:: Dataset records

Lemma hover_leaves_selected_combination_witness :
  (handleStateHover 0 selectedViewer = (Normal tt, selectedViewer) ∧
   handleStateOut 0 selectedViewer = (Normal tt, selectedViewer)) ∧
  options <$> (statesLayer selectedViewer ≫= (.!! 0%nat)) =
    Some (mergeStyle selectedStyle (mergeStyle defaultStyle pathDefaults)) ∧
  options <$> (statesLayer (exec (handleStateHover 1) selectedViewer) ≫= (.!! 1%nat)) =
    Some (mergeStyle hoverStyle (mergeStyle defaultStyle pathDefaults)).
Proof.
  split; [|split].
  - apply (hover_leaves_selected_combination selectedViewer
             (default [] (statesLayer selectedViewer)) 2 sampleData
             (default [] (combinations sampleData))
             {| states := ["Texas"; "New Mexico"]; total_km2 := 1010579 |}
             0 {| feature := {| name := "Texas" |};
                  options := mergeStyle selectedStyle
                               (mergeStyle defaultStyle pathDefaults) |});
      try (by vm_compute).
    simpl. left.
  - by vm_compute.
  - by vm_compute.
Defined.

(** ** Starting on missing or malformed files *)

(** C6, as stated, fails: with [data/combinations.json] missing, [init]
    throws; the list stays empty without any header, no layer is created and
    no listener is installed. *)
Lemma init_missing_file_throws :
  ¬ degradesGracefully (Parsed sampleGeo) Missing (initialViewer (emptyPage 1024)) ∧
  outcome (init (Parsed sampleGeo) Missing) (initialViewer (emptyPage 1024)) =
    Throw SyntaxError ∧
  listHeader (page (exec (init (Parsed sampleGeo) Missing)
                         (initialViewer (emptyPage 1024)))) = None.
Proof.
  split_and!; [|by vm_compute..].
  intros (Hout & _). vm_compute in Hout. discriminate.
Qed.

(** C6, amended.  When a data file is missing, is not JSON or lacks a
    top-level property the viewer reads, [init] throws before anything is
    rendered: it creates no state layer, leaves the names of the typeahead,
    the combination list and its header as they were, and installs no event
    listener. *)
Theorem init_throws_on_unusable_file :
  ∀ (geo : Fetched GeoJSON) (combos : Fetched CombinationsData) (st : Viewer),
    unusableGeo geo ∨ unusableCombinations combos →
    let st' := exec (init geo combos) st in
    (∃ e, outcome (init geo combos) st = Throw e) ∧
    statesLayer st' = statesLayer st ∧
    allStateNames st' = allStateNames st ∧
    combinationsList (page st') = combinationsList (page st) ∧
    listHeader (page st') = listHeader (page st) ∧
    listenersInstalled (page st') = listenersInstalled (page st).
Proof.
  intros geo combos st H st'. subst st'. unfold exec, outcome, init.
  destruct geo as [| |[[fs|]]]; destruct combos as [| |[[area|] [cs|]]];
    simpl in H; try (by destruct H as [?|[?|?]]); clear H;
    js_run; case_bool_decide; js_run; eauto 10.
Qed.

::::

**What you will do**
Scan the records above and show every line in which the word "initialViewer" occurs.

**Exercise answer**
  ¬ degradesGracefully (Parsed sampleGeo) Missing (initialViewer (emptyPage 1024)) ∧
  outcome (init (Parsed sampleGeo) Missing) (initialViewer (emptyPage 1024)) =
                         (initialViewer (emptyPage 1024)))) = None.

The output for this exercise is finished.